= WORKING DATA =
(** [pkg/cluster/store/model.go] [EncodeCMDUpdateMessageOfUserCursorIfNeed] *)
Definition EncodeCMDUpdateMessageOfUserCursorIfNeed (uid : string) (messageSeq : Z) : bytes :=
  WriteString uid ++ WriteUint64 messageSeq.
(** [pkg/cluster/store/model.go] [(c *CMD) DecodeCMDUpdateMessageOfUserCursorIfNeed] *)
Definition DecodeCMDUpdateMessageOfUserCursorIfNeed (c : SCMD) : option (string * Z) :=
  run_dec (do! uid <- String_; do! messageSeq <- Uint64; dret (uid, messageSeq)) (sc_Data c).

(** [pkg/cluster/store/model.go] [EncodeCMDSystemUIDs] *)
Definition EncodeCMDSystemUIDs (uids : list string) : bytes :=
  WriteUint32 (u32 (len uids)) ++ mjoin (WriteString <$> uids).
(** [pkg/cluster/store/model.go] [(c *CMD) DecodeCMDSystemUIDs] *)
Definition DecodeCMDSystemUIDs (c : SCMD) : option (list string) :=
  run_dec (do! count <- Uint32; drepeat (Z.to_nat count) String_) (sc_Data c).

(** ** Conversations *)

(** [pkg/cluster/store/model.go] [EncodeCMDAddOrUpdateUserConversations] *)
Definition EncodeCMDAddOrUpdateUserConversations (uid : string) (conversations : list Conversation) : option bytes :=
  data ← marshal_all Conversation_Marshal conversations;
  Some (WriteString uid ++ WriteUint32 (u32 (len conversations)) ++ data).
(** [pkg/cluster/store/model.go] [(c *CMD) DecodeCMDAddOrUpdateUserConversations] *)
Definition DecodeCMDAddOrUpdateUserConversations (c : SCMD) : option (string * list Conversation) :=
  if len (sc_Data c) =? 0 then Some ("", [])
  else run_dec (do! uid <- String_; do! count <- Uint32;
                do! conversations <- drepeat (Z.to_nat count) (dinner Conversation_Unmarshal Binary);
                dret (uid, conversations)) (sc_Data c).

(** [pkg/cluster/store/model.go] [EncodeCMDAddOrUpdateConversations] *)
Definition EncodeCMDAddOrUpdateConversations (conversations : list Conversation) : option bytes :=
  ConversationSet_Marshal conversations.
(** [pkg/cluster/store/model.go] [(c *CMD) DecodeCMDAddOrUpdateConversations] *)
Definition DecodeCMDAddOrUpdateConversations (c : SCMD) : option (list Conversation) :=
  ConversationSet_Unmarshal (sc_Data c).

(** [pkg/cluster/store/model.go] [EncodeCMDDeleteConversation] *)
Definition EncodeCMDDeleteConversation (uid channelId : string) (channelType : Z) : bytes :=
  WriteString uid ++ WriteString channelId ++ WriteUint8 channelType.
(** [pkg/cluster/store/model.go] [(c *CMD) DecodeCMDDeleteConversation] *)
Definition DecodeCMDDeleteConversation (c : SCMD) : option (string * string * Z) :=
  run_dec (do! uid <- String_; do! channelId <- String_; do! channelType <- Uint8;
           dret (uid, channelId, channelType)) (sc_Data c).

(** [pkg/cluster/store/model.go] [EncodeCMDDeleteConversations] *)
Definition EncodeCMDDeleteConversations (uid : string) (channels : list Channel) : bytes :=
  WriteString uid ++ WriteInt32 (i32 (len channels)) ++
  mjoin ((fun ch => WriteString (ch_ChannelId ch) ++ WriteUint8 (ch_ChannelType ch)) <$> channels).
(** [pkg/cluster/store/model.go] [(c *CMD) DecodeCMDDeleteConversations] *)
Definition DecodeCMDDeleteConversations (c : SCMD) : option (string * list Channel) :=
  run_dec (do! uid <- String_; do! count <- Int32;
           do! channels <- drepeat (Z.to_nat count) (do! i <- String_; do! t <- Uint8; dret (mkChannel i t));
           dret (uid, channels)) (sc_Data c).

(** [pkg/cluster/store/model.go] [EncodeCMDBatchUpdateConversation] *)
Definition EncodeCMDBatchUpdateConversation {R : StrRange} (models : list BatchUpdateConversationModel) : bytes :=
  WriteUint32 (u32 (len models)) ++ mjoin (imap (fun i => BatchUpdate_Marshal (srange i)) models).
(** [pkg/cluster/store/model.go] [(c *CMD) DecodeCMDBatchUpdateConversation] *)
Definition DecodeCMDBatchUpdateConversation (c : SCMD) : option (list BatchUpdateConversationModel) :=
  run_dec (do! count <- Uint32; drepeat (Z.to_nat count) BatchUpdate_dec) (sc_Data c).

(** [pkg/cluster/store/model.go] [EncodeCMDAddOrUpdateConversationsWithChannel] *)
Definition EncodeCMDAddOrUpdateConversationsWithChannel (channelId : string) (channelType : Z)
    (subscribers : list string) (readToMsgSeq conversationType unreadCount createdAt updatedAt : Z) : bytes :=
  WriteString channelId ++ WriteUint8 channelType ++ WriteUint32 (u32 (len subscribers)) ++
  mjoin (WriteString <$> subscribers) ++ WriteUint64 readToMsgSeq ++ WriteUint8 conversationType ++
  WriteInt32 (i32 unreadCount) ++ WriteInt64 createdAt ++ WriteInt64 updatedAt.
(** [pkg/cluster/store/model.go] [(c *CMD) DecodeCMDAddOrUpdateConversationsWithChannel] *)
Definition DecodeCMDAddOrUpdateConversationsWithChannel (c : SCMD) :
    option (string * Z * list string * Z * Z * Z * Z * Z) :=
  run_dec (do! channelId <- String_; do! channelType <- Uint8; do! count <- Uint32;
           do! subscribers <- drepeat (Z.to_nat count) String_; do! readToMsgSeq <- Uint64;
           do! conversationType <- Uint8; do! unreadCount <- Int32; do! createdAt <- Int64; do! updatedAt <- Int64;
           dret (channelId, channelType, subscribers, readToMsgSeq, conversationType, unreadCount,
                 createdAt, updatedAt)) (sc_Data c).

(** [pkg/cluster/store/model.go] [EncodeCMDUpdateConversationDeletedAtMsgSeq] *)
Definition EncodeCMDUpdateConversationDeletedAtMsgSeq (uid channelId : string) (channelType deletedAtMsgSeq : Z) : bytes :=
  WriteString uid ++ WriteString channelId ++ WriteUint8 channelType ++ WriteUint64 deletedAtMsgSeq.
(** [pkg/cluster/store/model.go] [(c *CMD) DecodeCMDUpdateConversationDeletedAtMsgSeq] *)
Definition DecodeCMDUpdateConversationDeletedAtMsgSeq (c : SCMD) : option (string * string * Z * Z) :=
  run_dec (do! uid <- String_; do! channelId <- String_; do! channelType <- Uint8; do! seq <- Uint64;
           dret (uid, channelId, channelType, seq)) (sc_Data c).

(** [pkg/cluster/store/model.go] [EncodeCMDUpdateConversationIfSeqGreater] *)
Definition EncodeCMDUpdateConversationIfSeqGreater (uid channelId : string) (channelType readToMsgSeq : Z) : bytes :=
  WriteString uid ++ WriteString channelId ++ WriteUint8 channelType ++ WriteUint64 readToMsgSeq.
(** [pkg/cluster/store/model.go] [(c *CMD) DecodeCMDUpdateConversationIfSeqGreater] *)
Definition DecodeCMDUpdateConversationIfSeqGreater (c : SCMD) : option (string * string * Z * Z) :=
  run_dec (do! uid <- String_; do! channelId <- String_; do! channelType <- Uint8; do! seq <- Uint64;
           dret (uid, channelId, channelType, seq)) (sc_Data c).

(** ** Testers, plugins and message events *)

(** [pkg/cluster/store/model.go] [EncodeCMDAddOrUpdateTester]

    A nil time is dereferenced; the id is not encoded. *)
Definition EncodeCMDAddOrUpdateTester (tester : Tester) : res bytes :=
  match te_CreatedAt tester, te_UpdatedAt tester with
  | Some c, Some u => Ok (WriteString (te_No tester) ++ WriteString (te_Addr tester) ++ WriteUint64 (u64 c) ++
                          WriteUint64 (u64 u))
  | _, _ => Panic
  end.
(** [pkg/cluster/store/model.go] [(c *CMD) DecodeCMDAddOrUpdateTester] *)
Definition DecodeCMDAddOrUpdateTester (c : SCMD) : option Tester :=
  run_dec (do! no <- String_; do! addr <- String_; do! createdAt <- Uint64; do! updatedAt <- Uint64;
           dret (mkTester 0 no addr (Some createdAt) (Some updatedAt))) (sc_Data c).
--
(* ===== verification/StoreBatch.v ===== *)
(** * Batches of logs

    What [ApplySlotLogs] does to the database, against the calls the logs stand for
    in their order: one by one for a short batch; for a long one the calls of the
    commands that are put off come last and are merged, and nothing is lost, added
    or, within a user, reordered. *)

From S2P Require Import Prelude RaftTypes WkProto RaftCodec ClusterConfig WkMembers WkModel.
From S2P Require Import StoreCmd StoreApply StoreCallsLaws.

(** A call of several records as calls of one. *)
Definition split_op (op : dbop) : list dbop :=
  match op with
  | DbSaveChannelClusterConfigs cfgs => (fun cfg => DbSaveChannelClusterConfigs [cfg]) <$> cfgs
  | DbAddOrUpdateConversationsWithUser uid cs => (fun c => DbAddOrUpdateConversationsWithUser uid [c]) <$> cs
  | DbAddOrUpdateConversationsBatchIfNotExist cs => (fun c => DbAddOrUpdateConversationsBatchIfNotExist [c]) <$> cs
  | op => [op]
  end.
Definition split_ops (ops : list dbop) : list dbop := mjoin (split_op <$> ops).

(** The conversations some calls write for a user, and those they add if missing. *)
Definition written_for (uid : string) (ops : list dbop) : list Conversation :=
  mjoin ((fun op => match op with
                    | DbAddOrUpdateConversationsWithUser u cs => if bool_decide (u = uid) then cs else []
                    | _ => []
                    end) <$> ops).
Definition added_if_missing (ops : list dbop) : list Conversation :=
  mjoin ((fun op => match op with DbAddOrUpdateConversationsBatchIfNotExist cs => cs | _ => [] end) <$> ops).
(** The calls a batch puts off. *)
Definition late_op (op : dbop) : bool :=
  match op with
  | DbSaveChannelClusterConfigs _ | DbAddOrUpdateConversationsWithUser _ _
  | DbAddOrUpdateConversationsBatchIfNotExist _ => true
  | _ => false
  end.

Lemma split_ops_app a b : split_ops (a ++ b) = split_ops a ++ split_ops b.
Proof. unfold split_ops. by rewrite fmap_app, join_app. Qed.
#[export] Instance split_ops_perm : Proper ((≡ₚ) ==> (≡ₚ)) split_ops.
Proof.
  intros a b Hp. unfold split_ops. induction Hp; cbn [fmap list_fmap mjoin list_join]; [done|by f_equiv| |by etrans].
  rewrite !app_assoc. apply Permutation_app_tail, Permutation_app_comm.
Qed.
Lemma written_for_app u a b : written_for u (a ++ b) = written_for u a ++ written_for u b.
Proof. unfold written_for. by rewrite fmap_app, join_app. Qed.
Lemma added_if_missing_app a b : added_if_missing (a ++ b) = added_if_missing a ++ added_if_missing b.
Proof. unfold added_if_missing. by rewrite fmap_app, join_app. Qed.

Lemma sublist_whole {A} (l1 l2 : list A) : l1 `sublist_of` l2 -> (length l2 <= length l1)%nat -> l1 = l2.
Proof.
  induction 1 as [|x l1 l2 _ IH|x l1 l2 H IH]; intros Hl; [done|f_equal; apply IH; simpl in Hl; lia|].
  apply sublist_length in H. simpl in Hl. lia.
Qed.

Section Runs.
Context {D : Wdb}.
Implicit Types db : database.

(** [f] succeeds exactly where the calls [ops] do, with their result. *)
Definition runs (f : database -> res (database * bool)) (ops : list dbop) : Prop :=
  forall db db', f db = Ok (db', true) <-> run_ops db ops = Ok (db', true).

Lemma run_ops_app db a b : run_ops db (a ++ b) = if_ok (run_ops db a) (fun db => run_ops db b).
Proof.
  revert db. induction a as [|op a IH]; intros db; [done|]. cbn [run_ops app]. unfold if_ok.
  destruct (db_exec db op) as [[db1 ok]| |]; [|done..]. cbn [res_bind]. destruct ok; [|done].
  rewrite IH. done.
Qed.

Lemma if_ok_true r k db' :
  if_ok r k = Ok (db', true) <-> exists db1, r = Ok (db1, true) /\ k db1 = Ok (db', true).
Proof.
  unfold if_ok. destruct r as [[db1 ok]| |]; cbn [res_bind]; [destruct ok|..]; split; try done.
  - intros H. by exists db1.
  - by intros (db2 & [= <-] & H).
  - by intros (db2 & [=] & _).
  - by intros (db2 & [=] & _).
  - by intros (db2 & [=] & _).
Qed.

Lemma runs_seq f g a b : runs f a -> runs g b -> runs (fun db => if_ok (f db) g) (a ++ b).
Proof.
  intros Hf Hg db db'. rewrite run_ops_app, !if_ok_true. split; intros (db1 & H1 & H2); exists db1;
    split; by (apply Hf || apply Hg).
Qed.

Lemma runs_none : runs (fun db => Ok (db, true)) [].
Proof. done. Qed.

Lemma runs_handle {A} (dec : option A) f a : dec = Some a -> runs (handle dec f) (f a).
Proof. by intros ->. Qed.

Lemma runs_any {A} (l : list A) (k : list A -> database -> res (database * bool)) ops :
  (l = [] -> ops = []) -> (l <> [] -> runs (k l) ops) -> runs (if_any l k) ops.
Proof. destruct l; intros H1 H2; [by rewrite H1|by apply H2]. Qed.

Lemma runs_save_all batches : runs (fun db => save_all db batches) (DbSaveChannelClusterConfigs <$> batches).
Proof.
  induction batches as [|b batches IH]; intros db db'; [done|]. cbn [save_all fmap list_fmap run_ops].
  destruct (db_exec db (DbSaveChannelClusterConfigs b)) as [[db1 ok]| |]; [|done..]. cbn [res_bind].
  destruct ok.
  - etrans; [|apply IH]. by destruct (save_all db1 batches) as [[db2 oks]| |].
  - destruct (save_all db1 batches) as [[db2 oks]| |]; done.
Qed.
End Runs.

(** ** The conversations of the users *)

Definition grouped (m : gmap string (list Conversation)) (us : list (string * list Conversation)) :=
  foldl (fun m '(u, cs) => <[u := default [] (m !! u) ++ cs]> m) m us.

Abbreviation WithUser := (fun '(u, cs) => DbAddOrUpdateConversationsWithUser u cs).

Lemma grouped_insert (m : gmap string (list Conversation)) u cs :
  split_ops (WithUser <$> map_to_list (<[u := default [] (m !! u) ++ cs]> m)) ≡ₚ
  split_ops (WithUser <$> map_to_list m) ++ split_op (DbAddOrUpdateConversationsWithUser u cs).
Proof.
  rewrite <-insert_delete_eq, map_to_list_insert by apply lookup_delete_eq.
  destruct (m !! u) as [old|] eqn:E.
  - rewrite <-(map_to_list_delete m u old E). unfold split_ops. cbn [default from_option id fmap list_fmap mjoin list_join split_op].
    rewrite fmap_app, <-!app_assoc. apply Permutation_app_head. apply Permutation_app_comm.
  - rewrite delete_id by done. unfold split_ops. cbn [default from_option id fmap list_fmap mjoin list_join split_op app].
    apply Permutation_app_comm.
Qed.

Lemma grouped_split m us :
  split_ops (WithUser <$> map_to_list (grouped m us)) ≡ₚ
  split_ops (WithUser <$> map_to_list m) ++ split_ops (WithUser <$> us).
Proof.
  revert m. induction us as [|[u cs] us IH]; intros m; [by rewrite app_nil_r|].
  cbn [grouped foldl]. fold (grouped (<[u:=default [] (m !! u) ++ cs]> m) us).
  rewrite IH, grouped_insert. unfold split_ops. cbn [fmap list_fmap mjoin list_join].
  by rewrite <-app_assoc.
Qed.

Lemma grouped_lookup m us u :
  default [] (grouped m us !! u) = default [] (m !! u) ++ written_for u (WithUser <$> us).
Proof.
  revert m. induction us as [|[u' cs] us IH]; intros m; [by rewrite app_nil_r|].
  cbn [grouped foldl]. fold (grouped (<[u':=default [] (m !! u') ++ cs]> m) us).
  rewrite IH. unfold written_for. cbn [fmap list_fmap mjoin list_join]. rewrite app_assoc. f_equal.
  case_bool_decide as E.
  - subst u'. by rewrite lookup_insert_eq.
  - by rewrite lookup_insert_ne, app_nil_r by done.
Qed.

= WHAT THE TASK REQUIRES =
Search the data for the string "EncodeCMDSystemUIDs" and copy each line where it appears.

= RESPONSE BELOW =
(** [pkg/cluster/store/model.go] [EncodeCMDSystemUIDs] *)
Definition EncodeCMDSystemUIDs (uids : list string) : bytes :=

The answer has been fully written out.